Assigned task.
Look below for the line that contains "apply (set_dir_then _ _ _ _ Cwd n", then copy it and each following line exactly, through and including the line that contains "intros (Hnd &".

BEGIN Data for this exercise

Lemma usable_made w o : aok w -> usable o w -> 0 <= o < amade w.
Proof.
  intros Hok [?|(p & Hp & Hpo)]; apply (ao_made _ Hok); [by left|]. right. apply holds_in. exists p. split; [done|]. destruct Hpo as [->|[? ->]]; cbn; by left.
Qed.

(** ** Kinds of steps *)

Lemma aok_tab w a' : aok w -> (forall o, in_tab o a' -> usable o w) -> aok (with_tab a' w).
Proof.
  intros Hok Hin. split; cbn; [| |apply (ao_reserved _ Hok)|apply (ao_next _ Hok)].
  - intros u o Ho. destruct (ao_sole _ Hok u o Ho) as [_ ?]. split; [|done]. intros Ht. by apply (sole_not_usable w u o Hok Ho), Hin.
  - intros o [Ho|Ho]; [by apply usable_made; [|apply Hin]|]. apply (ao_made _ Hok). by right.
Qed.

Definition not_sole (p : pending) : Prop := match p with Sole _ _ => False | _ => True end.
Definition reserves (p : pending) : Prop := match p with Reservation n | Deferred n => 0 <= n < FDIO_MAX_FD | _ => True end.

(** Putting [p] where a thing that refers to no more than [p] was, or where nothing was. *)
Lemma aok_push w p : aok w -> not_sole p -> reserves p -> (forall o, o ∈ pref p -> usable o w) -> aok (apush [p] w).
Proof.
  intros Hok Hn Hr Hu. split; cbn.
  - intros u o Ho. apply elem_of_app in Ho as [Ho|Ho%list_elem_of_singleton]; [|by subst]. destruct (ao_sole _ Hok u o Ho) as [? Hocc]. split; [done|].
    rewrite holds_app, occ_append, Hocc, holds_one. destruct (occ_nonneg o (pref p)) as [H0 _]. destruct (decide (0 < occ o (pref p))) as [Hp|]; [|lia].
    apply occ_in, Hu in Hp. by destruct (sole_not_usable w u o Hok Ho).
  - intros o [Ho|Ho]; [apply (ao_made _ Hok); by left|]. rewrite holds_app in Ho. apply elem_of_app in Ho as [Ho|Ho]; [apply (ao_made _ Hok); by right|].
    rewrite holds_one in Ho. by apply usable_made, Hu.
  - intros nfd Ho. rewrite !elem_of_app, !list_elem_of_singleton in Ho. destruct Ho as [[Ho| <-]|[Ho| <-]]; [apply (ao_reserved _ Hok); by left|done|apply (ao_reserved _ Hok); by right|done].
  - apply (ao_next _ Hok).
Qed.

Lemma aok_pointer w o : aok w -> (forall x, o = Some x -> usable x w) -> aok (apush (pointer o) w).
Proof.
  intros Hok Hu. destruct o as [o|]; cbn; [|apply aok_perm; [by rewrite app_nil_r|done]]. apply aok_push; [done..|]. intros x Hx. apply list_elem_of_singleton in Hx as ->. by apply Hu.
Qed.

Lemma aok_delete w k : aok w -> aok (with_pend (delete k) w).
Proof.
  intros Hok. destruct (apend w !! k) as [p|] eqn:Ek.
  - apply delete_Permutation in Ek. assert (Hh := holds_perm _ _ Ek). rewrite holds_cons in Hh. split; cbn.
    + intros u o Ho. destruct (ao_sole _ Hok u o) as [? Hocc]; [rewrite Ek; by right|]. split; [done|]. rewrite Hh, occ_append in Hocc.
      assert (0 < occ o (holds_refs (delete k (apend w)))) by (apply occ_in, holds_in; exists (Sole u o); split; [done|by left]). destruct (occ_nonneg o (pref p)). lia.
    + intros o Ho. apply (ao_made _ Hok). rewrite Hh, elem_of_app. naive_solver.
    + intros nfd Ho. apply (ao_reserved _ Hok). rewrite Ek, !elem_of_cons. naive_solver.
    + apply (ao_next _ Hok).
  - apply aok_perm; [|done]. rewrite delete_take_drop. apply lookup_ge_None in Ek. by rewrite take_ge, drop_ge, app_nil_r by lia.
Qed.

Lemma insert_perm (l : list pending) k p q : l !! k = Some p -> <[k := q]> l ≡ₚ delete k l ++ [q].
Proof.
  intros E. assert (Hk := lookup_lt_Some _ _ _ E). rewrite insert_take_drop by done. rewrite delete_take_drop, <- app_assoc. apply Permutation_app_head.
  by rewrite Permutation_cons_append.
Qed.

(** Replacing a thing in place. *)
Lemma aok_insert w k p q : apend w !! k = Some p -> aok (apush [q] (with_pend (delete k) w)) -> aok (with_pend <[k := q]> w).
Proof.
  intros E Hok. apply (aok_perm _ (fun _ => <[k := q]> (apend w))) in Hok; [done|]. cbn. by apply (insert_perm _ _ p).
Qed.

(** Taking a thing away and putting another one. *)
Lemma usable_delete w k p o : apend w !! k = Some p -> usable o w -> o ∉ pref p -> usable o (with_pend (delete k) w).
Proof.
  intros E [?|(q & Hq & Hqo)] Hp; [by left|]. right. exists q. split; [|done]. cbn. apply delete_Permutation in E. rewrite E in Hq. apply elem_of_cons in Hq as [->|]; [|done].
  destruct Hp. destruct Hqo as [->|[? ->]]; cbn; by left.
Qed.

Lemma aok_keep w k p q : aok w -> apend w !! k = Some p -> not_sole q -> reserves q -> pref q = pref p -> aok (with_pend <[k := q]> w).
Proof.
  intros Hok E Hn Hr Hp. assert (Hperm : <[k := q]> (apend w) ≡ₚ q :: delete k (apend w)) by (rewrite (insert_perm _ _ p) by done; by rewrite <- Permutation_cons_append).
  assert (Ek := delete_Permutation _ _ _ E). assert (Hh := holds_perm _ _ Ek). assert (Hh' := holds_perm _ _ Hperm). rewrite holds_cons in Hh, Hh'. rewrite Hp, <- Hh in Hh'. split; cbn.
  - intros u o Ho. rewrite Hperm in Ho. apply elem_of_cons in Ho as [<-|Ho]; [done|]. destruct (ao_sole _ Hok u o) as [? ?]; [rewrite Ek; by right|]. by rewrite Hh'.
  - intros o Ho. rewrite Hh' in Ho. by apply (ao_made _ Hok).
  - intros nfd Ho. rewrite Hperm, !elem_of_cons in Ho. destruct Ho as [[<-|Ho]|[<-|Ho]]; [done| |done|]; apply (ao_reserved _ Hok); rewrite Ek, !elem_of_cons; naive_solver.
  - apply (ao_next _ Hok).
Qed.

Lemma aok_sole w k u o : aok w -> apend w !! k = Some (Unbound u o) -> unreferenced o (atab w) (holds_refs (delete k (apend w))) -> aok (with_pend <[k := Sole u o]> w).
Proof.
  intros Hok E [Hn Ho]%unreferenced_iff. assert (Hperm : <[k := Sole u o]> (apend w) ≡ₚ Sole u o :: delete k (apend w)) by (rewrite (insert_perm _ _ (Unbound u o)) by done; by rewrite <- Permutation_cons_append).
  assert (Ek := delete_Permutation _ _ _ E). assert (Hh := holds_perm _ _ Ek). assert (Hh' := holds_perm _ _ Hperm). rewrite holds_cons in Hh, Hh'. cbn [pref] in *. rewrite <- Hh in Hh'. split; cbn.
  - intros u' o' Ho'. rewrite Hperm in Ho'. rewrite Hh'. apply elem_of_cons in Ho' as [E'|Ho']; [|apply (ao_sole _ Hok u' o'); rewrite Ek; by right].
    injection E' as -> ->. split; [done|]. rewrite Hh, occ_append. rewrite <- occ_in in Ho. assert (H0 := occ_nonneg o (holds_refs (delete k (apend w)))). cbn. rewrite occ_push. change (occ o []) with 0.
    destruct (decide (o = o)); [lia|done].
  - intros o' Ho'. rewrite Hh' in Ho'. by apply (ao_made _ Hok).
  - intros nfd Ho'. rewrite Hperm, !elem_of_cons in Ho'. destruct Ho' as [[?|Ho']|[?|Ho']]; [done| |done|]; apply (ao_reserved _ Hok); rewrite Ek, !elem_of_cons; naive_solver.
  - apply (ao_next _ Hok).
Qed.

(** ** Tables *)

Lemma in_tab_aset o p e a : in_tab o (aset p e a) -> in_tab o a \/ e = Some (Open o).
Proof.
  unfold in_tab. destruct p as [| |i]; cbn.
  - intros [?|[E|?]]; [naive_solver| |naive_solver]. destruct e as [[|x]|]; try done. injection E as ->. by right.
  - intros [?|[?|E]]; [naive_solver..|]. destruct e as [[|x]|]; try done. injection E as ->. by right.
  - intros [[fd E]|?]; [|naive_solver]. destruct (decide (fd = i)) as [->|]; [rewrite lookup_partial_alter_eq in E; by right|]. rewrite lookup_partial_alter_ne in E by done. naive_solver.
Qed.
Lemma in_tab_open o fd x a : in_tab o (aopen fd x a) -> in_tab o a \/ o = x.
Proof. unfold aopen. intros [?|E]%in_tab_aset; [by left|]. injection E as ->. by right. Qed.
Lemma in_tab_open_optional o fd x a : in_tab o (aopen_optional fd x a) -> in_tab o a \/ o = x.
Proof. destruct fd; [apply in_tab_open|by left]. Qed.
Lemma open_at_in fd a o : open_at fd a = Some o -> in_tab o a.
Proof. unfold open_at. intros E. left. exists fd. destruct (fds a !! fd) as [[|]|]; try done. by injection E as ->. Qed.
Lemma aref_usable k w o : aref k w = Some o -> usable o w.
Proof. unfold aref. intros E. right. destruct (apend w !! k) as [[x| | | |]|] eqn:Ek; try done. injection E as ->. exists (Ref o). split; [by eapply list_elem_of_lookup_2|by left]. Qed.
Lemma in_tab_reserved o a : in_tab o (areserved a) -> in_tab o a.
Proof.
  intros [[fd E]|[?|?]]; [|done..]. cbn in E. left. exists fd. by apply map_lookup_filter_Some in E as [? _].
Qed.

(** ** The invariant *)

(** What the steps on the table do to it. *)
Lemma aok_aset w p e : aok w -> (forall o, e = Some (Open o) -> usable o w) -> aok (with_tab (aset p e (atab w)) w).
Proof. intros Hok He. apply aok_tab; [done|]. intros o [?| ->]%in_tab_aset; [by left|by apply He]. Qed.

END Data for this exercise
BEGIN Data for this exercise

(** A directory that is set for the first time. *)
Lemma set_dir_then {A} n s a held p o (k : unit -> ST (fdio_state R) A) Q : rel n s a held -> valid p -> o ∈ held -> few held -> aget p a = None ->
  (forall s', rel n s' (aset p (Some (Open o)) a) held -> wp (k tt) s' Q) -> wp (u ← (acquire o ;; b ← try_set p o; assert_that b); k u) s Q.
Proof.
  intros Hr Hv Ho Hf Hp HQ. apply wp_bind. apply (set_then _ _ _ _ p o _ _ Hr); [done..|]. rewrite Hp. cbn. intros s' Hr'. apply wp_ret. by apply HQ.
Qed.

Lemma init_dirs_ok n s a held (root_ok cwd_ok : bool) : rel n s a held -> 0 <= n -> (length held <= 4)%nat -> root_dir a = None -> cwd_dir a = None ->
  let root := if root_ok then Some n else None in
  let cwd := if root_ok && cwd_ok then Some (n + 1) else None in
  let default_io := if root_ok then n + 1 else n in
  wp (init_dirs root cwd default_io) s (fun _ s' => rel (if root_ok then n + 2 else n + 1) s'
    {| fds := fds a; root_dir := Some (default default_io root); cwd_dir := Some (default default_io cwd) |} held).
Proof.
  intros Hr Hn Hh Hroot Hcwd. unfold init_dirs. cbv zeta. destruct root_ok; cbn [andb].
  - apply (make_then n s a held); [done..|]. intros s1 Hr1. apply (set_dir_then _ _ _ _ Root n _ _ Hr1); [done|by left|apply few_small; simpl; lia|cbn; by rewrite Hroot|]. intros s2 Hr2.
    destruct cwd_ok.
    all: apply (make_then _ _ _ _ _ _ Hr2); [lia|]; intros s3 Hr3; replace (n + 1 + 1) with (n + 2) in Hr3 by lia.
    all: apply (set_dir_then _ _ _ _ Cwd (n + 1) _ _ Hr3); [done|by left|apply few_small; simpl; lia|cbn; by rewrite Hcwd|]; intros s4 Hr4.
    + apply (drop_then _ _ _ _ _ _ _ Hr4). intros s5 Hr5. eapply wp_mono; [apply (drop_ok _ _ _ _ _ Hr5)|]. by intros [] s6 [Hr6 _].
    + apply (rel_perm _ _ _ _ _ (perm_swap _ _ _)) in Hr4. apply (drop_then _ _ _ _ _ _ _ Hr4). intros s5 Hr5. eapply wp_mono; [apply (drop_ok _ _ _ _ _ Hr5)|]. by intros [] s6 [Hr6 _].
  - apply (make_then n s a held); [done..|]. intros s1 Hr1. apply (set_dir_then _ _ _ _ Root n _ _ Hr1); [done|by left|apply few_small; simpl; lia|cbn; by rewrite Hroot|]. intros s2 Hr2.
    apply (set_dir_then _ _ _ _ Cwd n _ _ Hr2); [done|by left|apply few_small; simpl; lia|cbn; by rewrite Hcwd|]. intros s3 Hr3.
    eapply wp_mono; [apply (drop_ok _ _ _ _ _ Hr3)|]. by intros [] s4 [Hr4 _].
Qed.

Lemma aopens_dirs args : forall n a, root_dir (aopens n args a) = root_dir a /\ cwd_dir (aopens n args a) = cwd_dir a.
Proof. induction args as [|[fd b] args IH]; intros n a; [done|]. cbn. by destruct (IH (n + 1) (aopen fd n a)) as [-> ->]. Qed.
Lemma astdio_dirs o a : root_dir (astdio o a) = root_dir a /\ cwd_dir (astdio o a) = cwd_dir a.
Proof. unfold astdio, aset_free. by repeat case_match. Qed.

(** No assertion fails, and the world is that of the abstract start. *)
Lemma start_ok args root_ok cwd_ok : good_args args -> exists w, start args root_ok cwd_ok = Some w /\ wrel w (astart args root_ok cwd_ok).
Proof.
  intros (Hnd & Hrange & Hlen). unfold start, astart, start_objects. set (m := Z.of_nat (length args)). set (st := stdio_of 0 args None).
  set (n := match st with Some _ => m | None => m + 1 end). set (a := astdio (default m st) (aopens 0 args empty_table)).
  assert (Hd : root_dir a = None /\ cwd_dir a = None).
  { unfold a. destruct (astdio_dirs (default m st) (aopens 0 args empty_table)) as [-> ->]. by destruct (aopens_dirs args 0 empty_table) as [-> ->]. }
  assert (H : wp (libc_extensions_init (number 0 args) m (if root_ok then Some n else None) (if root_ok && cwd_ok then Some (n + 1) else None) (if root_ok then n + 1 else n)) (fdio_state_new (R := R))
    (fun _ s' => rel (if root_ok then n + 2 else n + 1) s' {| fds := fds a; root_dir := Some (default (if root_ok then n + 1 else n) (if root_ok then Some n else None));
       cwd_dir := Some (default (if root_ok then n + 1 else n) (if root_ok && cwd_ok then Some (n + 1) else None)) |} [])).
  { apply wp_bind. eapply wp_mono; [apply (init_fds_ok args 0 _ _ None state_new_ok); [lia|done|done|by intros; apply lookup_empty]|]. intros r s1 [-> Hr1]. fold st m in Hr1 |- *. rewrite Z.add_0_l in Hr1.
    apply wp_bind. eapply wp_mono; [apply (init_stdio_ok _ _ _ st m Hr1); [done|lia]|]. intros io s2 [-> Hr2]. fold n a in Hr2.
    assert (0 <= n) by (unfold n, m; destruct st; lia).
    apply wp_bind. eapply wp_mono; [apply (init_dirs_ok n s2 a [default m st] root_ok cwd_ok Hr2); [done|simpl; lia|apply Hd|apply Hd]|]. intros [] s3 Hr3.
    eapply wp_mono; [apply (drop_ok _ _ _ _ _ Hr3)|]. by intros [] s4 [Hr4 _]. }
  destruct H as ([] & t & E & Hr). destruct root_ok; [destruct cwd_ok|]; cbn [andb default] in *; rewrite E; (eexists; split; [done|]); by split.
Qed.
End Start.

END Data for this exercise

Result for this task.
    apply (set_dir_then _ _ _ _ Cwd n _ _ Hr2); [done|by left|apply few_small; simpl; lia|cbn; by rewrite Hcwd|]. intros s3 Hr3.
    eapply wp_mono; [apply (drop_ok _ _ _ _ _ Hr3)|]. by intros [] s4 [Hr4 _].
Qed.

Lemma aopens_dirs args : forall n a, root_dir (aopens n args a) = root_dir a /\ cwd_dir (aopens n args a) = cwd_dir a.
Proof. induction args as [|[fd b] args IH]; intros n a; [done|]. cbn. by destruct (IH (n + 1) (aopen fd n a)) as [-> ->]. Qed.
Lemma astdio_dirs o a : root_dir (astdio o a) = root_dir a /\ cwd_dir (astdio o a) = cwd_dir a.
Proof. unfold astdio, aset_free. by repeat case_match. Qed.

(** No assertion fails, and the world is that of the abstract start. *)
Lemma start_ok args root_ok cwd_ok : good_args args -> exists w, start args root_ok cwd_ok = Some w /\ wrel w (astart args root_ok cwd_ok).
Proof.
  intros (Hnd & Hrange & Hlen). unfold start, astart, start_objects. set (m := Z.of_nat (length args)). set (st := stdio_of 0 args None).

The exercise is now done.